As of April 30, 2014, the remaining unamortized portion of the debt discount related to the amended notes amounted to $70,635.
 
(b)
On August 15, 2012, the Company entered into a convertible note agreement which allowed the Company to borrow up to $555,000. The note was to mature on August 15, 2014. The terms of the note contained a 10% or $55,000 original issuance discount, to be pro-rated based on actual cash drawn in connection with the instrument. The note was convertible into common shares at the lesser of $0.55 or at a share value of 75% of the lowest closing share price for the 25 days preceding a conversion.
 
During the fiscal year ended April 30, 2014, 2014, we received net cash proceeds of $50,000 related to borrowings under the terms of the initial note agreement. As of January 31, 2014, we had an outstanding balance of $32,925 under the terms of the note and recorded a discount in the amount of $28,803 to be amortized over the term of the note. The note bore no interest for the first 90 days and at 10% thereafter. The terms of the note indicated that if any principal were not repaid within 90 days of the initial funding, the 10% interest charge on all outstanding principal was to accrue immediately. Therefore we accrued $5,000 as a component of the principal balance as of January 31, 2014. In addition we recorded $5,000 in original issuance discount and $1,050 in fees as components of the principal balance.
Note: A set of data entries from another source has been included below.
Lemma pump_batch_spec items x ctx :
  round_context x = Some ctx -> outgoing_open (app x) = true -> zlen (events (app x)) <= EVENT_CHANNEL_CAP ->
  let '(s, es) := handle_all (app x) (relay_part items) in
  let '(e, acts) := EngineFacts.incoming ctx (engine x) (round_part items) in
  if zlen (events (app x)) + zlen es <=? EVENT_CHANNEL_CAP then
    exists out, out ≡ₚ outgoing s ++ concat (snd <$> acts) /\
      pump_batch x items = Some (with_app (with_engine x e) (set_events (set_outgoing s out) (events (app x) ++ es)))
  else pump_batch x items = None.
Proof.
  revert x. induction items as [|it items IH]; intros x Hc Ho He.
  { cbn. unfold zlen at 2. cbn. rewrite Z.add_0_r, (proj2 (Z.leb_le _ _)) by done. exists (outgoing (app x)).
    rewrite !app_nil_r. split; [done|]. rewrite set_outgoing_id, set_events_id. by destruct x. }
  unfold relay_part, round_part. cbn [omap list_omap pump_batch]. unfold pump_one. destruct (is_relay (msg it)) eqn:Er.
  - fold (relay_part items) (round_part items). cbn [handle_all]. unfold pump_relay.
    pose proof (handle_same (app x) (msg it) (unix it)) as Hs. pose proof (handle_keeps_events (app x) (msg it) (unix it)) as Hev.
    destruct (handle_relay_message (app x) (msg it) (unix it)) as [s1 es1]. cbn [fst] in Hs, Hev.
    rewrite emit_all_spec, Hev by (by rewrite Hev).
    set (x1 := with_app x (set_events s1 (events (app x) ++ es1))).
    assert (round_context x1 = Some ctx) as Hc1 by (rewrite <-Hc; by apply (round_context_same x (set_events s1 _) (engine x))).
    specialize (IH x1 Hc1). destruct Hs as (_ & _ & Hop). specialize (IH ltac:(cbn; congruence)). cbn [x1 app with_app events set_events engine] in IH.
    rewrite handle_all_set_events in IH. destruct (handle_all s1 (relay_part items)) as [s2 es2]. cbn [fst snd] in IH.
    destruct (EngineFacts.incoming ctx (engine x) (round_part items)) as [e acts].
    rewrite zlen_app in *. pose proof (zlen_nonneg es1). pose proof (zlen_nonneg es2).
    destruct (Z.leb_spec (zlen (events (app x)) + zlen es1) EVENT_CHANNEL_CAP) as [Hf|Hf]; cbn [mbind option_bind].
    + specialize (IH Hf). rewrite Z.add_assoc in *. destruct (_ <=? _); [|exact IH].
      destruct IH as (out & Hp & E). exists out. split; [exact Hp|]. etransitivity; [exact E|]. by rewrite app_assoc.
    + by rewrite (proj2 (Z.leb_gt _ _)) by lia.
  - fold (relay_part items) (round_part items). rewrite Hc. cbn [EngineFacts.incoming].
    destruct (RoundEngine.handle_incoming (instant it) (engine x) (msg it) ctx) as [e1 [ev out1]] eqn:Eh.
    rewrite send_all by done. cbn [mbind option_bind].
    set (x1 := with_app (with_engine x e1) (set_outgoing (app x) (outgoing (app x) ++ out1))).
    assert (round_context x1 = Some ctx) as Hc1 by (rewrite <-Hc; by apply (round_context_same x (set_outgoing (app x) _) e1)).
    specialize (IH x1 Hc1 Ho He). cbn [x1 app with_app events set_outgoing engine with_engine] in IH.
    destruct (handle_all_outgoing (app x) (relay_part items)) as [out2 E2]. rewrite E2 in IH.
    specialize (E2 (outgoing (app x))). rewrite set_outgoing_id in E2.
    destruct (handle_all (app x) (relay_part items)) as [s es]. cbn [fst snd] in IH, E2.
    injection E2 as Es. assert (outgoing s = outgoing (app x) ++ out2) as Eo by (rewrite Es; done).
    destruct (EngineFacts.incoming ctx e1 (round_part items)) as [e acts].
    destruct (_ <=? _); [|exact IH]. destruct IH as (out & Hp & E). exists out. split; [|exact E].
    rewrite Hp. cbn [outgoing set_outgoing fmap list_fmap concat snd]. rewrite Eo. solve_Permutation.
Qed.

(** A turn of the incoming pump either serves its whole queue or stops in [emit]. When the events
    of the relayed messages fit the channel it returns with the queue empty: every round message went
    through the engine in order, every relay message through admission in order, and the outgoing queue
    got exactly what the two produced. *)
Theorem pump_serves_all x times ctx :
  round_context x = Some ctx -> outgoing_open (app x) = true -> zlen (events (app x)) <= EVENT_CHANNEL_CAP ->
  let items := imap (fun i p => mkItem p.1 p.2 (times i).1 (times i).2) (incoming x) in
  let '(s, es) := handle_all (app x) (relay_part items) in
  let '(e, acts) := EngineFacts.incoming ctx (engine x) (round_part items) in
  if zlen (events (app x)) + zlen es <=? EVENT_CHANNEL_CAP then
    exists x', incoming_pump x times = Some x' /\ incoming x' = [] /\ engine x' = e /\
      relay_verifier (app x') = relay_verifier s /\ events (app x') = events (app x) ++ es /\
      outgoing (app x') ≡ₚ outgoing s ++ concat (snd <$> acts)
  else incoming_pump x times = None.
Proof.
  intros Hc Ho He items. pose proof (pump_batch_spec items (with_incoming x []) ctx Hc Ho He) as Hp.
  cbn [app with_incoming engine] in Hp. destruct (handle_all (app x) (relay_part items)) as [s es].
  destruct (EngineFacts.incoming ctx (engine x) (round_part items)) as [e acts].
  destruct (_ <=? _); [|exact Hp]. destruct Hp as (out & Hp & E). eexists. split; [exact E|]. done.
Qed.
End PumpTheorems.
In connection with this conversion feature, we recorded a derivative liability totaling $83,185 for the $50,000 draw related to the Level III fair value measurement of the conversion feature on the day one issuance of the debt. The value of the associated conversion liability is re-valued at the end of each fiscal period with changes recorded as charges to our profit and loss. As of April 30, 2014 the entire principal balance of the note had been converted and therefore we recorded a liability of $nil related to the embedded conversion feature and recorded gains of $51,068 during the fiscal year ended April 30, 2014, related to the change in its fair value. We used the Black-Scholes model in establishing the date of issuance fair value and end of reporting period fair value of the conversion liability. Key assumptions included in the fair value measurement of this liability included: volatility ranging from 199.51% on the date of issuance, to 310% as of the end of the reporting period; risk free interest rates ranging from 0.13% on the date of issuance, to 0.12% at the end of the reporting period; and an assumed dividend rate of 0%.
 
In May, June and July 2013, the Company received conversion notices from the holders of the $555,000 convertible note. The conversion notices indicated the conversion of $82,838 in principal, accrued interest and original issuance discount into 2,296,749 common shares at conversion prices of $0.053, $0.053, $0.023 and $0.023 per share respectively (Note 10).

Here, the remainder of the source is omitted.